____ RECORD EXTRACTS
(** Selections a proposal accepts. *)
Lemma make_proposal_Ok proj cs history runs secs i now p :
  make_proposal proj cs history runs secs i now = Ok p ->
  let es := new_entry history <$> sort_by cmp_candidate cs in
  1 <= zlen cs <= 64 /\ zlen cs <= runs <= 10000 /\ runs <= secs <= 31536000 /\
  p = mkProposal 1 i proj now runs secs (secs / runs) (secs mod runs)
        (share es (Z.to_nat (runs - zlen es))) /\ zlen es = zlen cs.
Proof.
  unfold make_proposal. destruct (_ || _) eqn:E; [done|]. destruct (repeated_pair _); [done|].
  intros [= <-]. cbv zeta.
  assert (Hl : zlen (new_entry history <$> sort_by cmp_candidate cs) = zlen cs).
  { unfold zlen. by rewrite length_fmap, (Permutation_length (sort_by_perm cmp_candidate cs)). }
  rewrite Hl. split_and!; try done; pose proof (zlen_nonneg cs); lia.
Qed.

Lemma new_entries_weights history cs :
  Forall (fun e => 1 <= weight e) (new_entry history <$> cs).
Proof.
  apply Forall_fmap, list.Forall_forall. intros c _. unfold compose.
  destruct (new_entry_spec history c) as (_ & _ & -> & _). case_match; lia.
Qed.
Lemma new_entries_sum history cs : sum_runs (new_entry history <$> cs) = zlen cs.
Proof.
  unfold sum_runs. induction cs as [|c cs IH]; [done|]. rewrite fmap_cons, zlen_cons. cbn [foldr].
  rewrite IH. destruct (new_entry_spec history c) as (_ & -> & _). lia.
Qed.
________
Please retype the data exactly as it stands, from its first line down to the line that contains "rewrite IH. destruct", then stop.

(** Selections a proposal accepts. *)
Lemma make_proposal_Ok proj cs history runs secs i now p :
  make_proposal proj cs history runs secs i now = Ok p ->
  let es := new_entry history <$> sort_by cmp_candidate cs in
  1 <= zlen cs <= 64 /\ zlen cs <= runs <= 10000 /\ runs <= secs <= 31536000 /\
  p = mkProposal 1 i proj now runs secs (secs / runs) (secs mod runs)
        (share es (Z.to_nat (runs - zlen es))) /\ zlen es = zlen cs.
Proof.
  unfold make_proposal. destruct (_ || _) eqn:E; [done|]. destruct (repeated_pair _); [done|].
  intros [= <-]. cbv zeta.
  assert (Hl : zlen (new_entry history <$> sort_by cmp_candidate cs) = zlen cs).
  { unfold zlen. by rewrite length_fmap, (Permutation_length (sort_by_perm cmp_candidate cs)). }
  rewrite Hl. split_and!; try done; pose proof (zlen_nonneg cs); lia.
Qed.

Lemma new_entries_weights history cs :
  Forall (fun e => 1 <= weight e) (new_entry history <$> cs).
Proof.
  apply Forall_fmap, list.Forall_forall. intros c _. unfold compose.
  destruct (new_entry_spec history c) as (_ & _ & -> & _). case_match; lia.
Qed.
Lemma new_entries_sum history cs : sum_runs (new_entry history <$> cs) = zlen cs.
Proof.
  unfold sum_runs. induction cs as [|c cs IH]; [done|]. rewrite fmap_cons, zlen_cons. cbn [foldr].
  rewrite IH. destruct (new_entry_spec history c) as (_ & -> & _). lia.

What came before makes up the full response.